The 113-page plan was released two years to the day after the final report of the National Inquiry into Missing and Murdered Indigenous Women and Girls (MMIWG) on June 3, 2019.
The plan was developed through a collaboration between the federal and provincial governments, the National Families and Survivor Circle, and Indigenous communities.
“Canada’s failure to provide a proper plan lies at the responsibility of federal and provincial governments,” said Dr.
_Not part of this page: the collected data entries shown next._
(** X5: resolving is idempotent: the list the resolver returns is a
    fixed point of the resolver for the same hint and platform. *)
Theorem resolver_idempotent (ports : list string) (espport : option string) (platform : string) :
  list_available_ports (list_available_ports ports espport platform) espport platform
  = list_available_ports ports espport platform.
Proof.
  destruct espport as [h|]; [|apply filter_idempotent].
  destruct (decide (h = "")) as [->|Hne]; [apply filter_idempotent|].
  rewrite (resolver_hint_unfold ports h platform Hne).
  destruct (list_in h ports) eqn:E.
  - rewrite (resolver_hint_unfold _ h platform Hne).
    by destruct (promoted_again h (list_remove h ports)) as [-> ->].
  - destruct (String.eqb platform "darwin" && Str.contains "tty." h) eqn:Ed.
    + destruct (list_in (Str.replace "tty." "cu." h) ports) eqn:E2.
      * set (alias := Str.replace "tty." "cu." h) in *.
        assert (Hnin : list_in h (alias :: list_remove alias ports) = false).
        { apply list_in_false. apply list_in_false in E.
          apply list_in_spec in E2.
          by rewrite (promote_permutation alias ports E2). }
        rewrite (resolver_hint_unfold _ h platform Hne), Hnin, Ed. fold alias.
        by destruct (promoted_again alias (list_remove alias ports)) as [-> ->].
      * by rewrite (resolver_hint_unfold _ h platform Hne), E, Ed, E2.
    + by rewrite (resolver_hint_unfold _ h platform Hne), E, Ed.
Qed.

(** ** What the operations keep and what they call *)

Section Frames.

Context {Settings D : Type}.
Variable esptool : call -> Settings * D -> outcome pyval * (Settings * D).
Variable int_base0 : string -> option Z.

Abbreviation Comp A := (world Settings D -> outcome A * world Settings D).

Lemma keeps_ret {A X} (f : world Settings D -> X) (a : A) : keeps f (ret a).
Proof. by intros w. Qed.

Lemma keeps_raise {A X} (f : world Settings D -> X) (e : exn) : keeps f (@raise _ _ A e).
Proof. by intros w. Qed.

Lemma keeps_bind {A B X} (f : world Settings D -> X) (m : Comp A) (k : A -> Comp B) :
  keeps f m -> (forall a, keeps f (k a)) -> keeps f (bind m k).
Proof.
  intros Hm Hk w. unfold bind. specialize (Hm w).
  destruct (m w) as [[a|e] w1]; simpl in *; [|done]. by rewrite Hk.
Qed.

Lemma keeps_try_finally {A X} (f : world Settings D -> X) (m : Comp A) (fin : Comp unit) :
  keeps f m -> keeps f fin -> keeps f (try_finally m fin).
Proof.
  intros Hm Hf w. unfold try_finally. specialize (Hm w).
  destruct (m w) as [r w1]. specialize (Hf w1).
  destruct (fin w1) as [[u|e] w2]; simpl in *; congruence.
Qed.

Lemma keeps_getitem {V X} (f : world Settings D -> X) (d : gmap string V) (k : string) :
  keeps f (getitem d k).
Proof. intros w. unfold getitem. by destruct (d !! k). Qed.

Lemma keeps_if {A X} (f : world Settings D -> X) (b : bool) (m1 m2 : Comp A) :
  keeps f m1 -> keeps f m2 -> keeps f (if b then m1 else m2).
Proof. by destruct b. Qed.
Pamela Palmater, chair in Indigenous governance at Ryerson University.
Along with the national plan, the Trudeau government also issued a 30-page “federal pathway” report focused on what the government of Canada intends to do to end violence against Indigenous women and girls.
In 2019, the national inquiry released 231 calls for justice for what it said amounted to genocide against Indigenous women and girls.
The inquiry revealed colonization and policies rooted in assimilation as being at the core of the crisis.
The document highlighted that it is not intended to be a final plan, but one that is “evergreen and requires monitoring and reporting on progress.”
“The last thing I want to hear in this country is that we have evergreen genocide,” said Palmater.
“I don’t see anything in the federal pathway specifically or in the national action plan where Canada has stepped forward in a concrete way.”
Moreover, several of the speakers in the news conference said that they had not been consulted and that the process should have been more open and transparent.
The plan includes 23 short term priorities such as launching public education campaigns, the creation of shelters, sustainable housing, establishing oversight bodies to represent families and survivors’ complaints, and a national task force to re-investigate unresolved files.
“Justice delayed is still justice denied,” said Kukpi7 Judy Wilson, secretary-treasurer of the Union of British Columbia Indian Chiefs.
“We can’t wait three years for some of these priorities to be handed down.”
She cited the lack of prevention measures as another source of major concern.
“We need the prevention aspect. It is so important because a lot of the women and two-spirited people in those difficult situations need that assistance now, not in three years and not on a reactionary basis,” she explained.
Dr. Dawn Lavell-Harvard, the president of the Ontario Native Women’s Association and activist Sharon McIvor, also took issue with the government’s nation-to-nation approach as it ultimately excluded many Indigenous women and girls and people living with disabilities.
“Let’s be clear. What was issued today was not a national action plan,” said Shelagh Day, chair of the human rights committee for the Feminist Alliance for International Action.
“We were looking for and expecting concrete actions with responsibilities, assigned timelines, and resource allocation. That is not what we have here. What we have is some restatements of some of the calls for justice, but not a lot more.”
On June 1, the Native Women’s Association of Canada released its own action plan after stepping away from the federal government’s plan.
The organization called the government’s process “toxic and dysfunctional” on Twitter.
“You have such an important document. And the main associations in the country were left out in the development of that plan,” said Lynne Groulx, the chief executive officer of the Native Women’s Association of Canada.
She said that the federal pathway was broad and general and lacked the necessary specificities to keep the government accountable.
“Our membership clearly said to us that they want the 231 legal imperatives addressed, and that was not done here,” she said.